▶ _Aim of the exercise_
An exact copy of all the records is the expected answer.

(Collected data)
= = = = = = =

(** * New-year countdown page: the Clock and the firework simulation

    A shallow embedding of [Countdown.js] and [Fireworks.js] and the
    properties of their specification.

    - Millisecond instants and durations are integers ([Z]): a JavaScript
      [Date] holds an integral number of milliseconds. On integers of
      magnitude below 2^53, which a Number holds exactly,
      [Math.floor (a / b)] is floor division and [%] is the remainder that
      takes the sign of the dividend ([Z.rem]); the statements about
      durations carry that bound where they go beyond single instants.
    - DOM, timers and console are explicit state: every method takes the
      world and returns the new one.
    - Console messages, which the source writes in Russian with emoji, are
      kept as short ASCII labels: ["started"], ["stopped"],
      ["canvas not found"], and the event names as they are.
    - The simulation computes with JavaScript Numbers. Its code is written
      once over an interface [Number] and read in two ways: over the
      kernel's binary64 floats ([float]), which is bit for bit what the
      engine computes for [+ - * /], [Math.sqrt] and the comparisons, and
      over the real numbers ([R]), the exact arithmetic that the fading of
      an explosion point is compared with. [Math.cos], [Math.sin] and
      [Math.atan2] are left to the engine by ECMAScript, so over [float]
      they are a parameter, and the statements name what they need of it. *)

From Stdlib Require Import ZArith List Lia Bool String Ascii DecimalString.
From Stdlib Require Import Floats Uint63 Reals Lra Psatz.
Import ListNotations.
Local Open Scope Z_scope.

(** ** Countdown.js *)

Module Countdown.

(** The object [calculateTimeUnits] returns. *)
Record TimeUnits : Set := mkTime {
  days : Z;
  hours : Z;
  minutes : Z;
  seconds : Z
}.

Definition calculateTimeUnits (diff : Z) : TimeUnits :=
  let seconds := diff / 1000 in
  let minutes := seconds / 60 in
  let hours := minutes / 60 in
  let days := hours / 24 in
  {| days := days;
     hours := Z.rem hours 24;
     minutes := Z.rem minutes 60;
     seconds := Z.rem seconds 60 |}.

(** The milliseconds accounted for by a decomposition. *)
Definition totalMs (t : TimeUnits) : Z :=
  days t * 86400000 + hours t * 3600000 + minutes t * 60000 + seconds t * 1000.

(** The keys of [settings.elements], in the order of the object literal. *)
Inductive UnitKey : Set := Days | Hours | Minutes | Seconds.

Definition unitValue (t : TimeUnits) (k : UnitKey) : Z :=
  match k with
  | Days => days t
  | Hours => hours t
  | Minutes => minutes t
  | Seconds => seconds t
  end.

(** [Object.entries(time)] *)
Definition entries (t : TimeUnits) : list (UnitKey * Z) :=
  [(Days, days t); (Hours, hours t); (Minutes, minutes t); (Seconds, seconds t)].

(** A DOM node handle; [document.getElementById] answers [None] for null. *)
Definition Element := nat.

(** What the Clock does to the outside, in order. *)
Inductive Effect : Set :=
| ConsoleLog (msg : string)
| GsapTo (el : Element) (newValue : string)
| SetInterval (id : nat) (ms : Z)
| ClearInterval (id : nat)
| SetTimeoutAlert (ms : Z)
| MassiveCelebration
| NewYearHandled.

Record Clock : Type := mkClock {
  targetDate : Z;
  updateInterval : Z;
  elements : UnitKey -> option Element;
  intervalId : option nat
}.

(** The Clock together with the page it lives in. *)
Record World : Type := mkWorld {
  clock : Clock;
  textContent : Element -> string;
  nextTimer : nat;
  fireworksComponent : bool;
  trace : list Effect
}.

Definition emit (e : Effect) (w : World) : World :=
  {| clock := clock w; textContent := textContent w; nextTimer := nextTimer w;
     fireworksComponent := fireworksComponent w; trace := trace w ++ [e] |}.

Definition setIntervalId (i : option nat) (w : World) : World :=
  {| clock := {| targetDate := targetDate (clock w);
                 updateInterval := updateInterval (clock w);
                 elements := elements (clock w);
                 intervalId := i |};
     textContent := textContent w; nextTimer := nextTimer w;
     fireworksComponent := fireworksComponent w; trace := trace w |}.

= = = = = = =

▶ _Solution to the exercise_
(** * New-year countdown page: the Clock and the firework simulation

    A shallow embedding of [Countdown.js] and [Fireworks.js] and the
    properties of their specification.

    - Millisecond instants and durations are integers ([Z]): a JavaScript
      [Date] holds an integral number of milliseconds. On integers of
      magnitude below 2^53, which a Number holds exactly,
      [Math.floor (a / b)] is floor division and [%] is the remainder that
      takes the sign of the dividend ([Z.rem]); the statements about
      durations carry that bound where they go beyond single instants.
    - DOM, timers and console are explicit state: every method takes the
      world and returns the new one.
    - Console messages, which the source writes in Russian with emoji, are
      kept as short ASCII labels: ["started"], ["stopped"],
      ["canvas not found"], and the event names as they are.
    - The simulation computes with JavaScript Numbers. Its code is written
      once over an interface [Number] and read in two ways: over the
      kernel's binary64 floats ([float]), which is bit for bit what the
      engine computes for [+ - * /], [Math.sqrt] and the comparisons, and
      over the real numbers ([R]), the exact arithmetic that the fading of
      an explosion point is compared with. [Math.cos], [Math.sin] and
      [Math.atan2] are left to the engine by ECMAScript, so over [float]
      they are a parameter, and the statements name what they need of it. *)

From Stdlib Require Import ZArith List Lia Bool String Ascii DecimalString.
From Stdlib Require Import Floats Uint63 Reals Lra Psatz.
Import ListNotations.
Local Open Scope Z_scope.

(** ** Countdown.js *)

Module Countdown.

(** The object [calculateTimeUnits] returns. *)
Record TimeUnits : Set := mkTime {
  days : Z;
  hours : Z;
  minutes : Z;
  seconds : Z
}.

Definition calculateTimeUnits (diff : Z) : TimeUnits :=
  let seconds := diff / 1000 in
  let minutes := seconds / 60 in
  let hours := minutes / 60 in
  let days := hours / 24 in
  {| days := days;
     hours := Z.rem hours 24;
     minutes := Z.rem minutes 60;
     seconds := Z.rem seconds 60 |}.

(** The milliseconds accounted for by a decomposition. *)
Definition totalMs (t : TimeUnits) : Z :=
  days t * 86400000 + hours t * 3600000 + minutes t * 60000 + seconds t * 1000.

(** The keys of [settings.elements], in the order of the object literal. *)
Inductive UnitKey : Set := Days | Hours | Minutes | Seconds.

Definition unitValue (t : TimeUnits) (k : UnitKey) : Z :=
  match k with
  | Days => days t
  | Hours => hours t
  | Minutes => minutes t
  | Seconds => seconds t
  end.

(** [Object.entries(time)] *)
Definition entries (t : TimeUnits) : list (UnitKey * Z) :=
  [(Days, days t); (Hours, hours t); (Minutes, minutes t); (Seconds, seconds t)].

(** A DOM node handle; [document.getElementById] answers [None] for null. *)
Definition Element := nat.

(** What the Clock does to the outside, in order. *)
Inductive Effect : Set :=
| ConsoleLog (msg : string)
| GsapTo (el : Element) (newValue : string)
| SetInterval (id : nat) (ms : Z)
| ClearInterval (id : nat)
| SetTimeoutAlert (ms : Z)
| MassiveCelebration
| NewYearHandled.

Record Clock : Type := mkClock {
  targetDate : Z;
  updateInterval : Z;
  elements : UnitKey -> option Element;
  intervalId : option nat
}.

(** The Clock together with the page it lives in. *)
Record World : Type := mkWorld {
  clock : Clock;
  textContent : Element -> string;
  nextTimer : nat;
  fireworksComponent : bool;
  trace : list Effect
}.

Definition emit (e : Effect) (w : World) : World :=
  {| clock := clock w; textContent := textContent w; nextTimer := nextTimer w;
     fireworksComponent := fireworksComponent w; trace := trace w ++ [e] |}.

Definition setIntervalId (i : option nat) (w : World) : World :=
  {| clock := {| targetDate := targetDate (clock w);
                 updateInterval := updateInterval (clock w);
                 elements := elements (clock w);
                 intervalId := i |};
     textContent := textContent w; nextTimer := nextTimer w;
     fireworksComponent := fireworksComponent w; trace := trace w |}.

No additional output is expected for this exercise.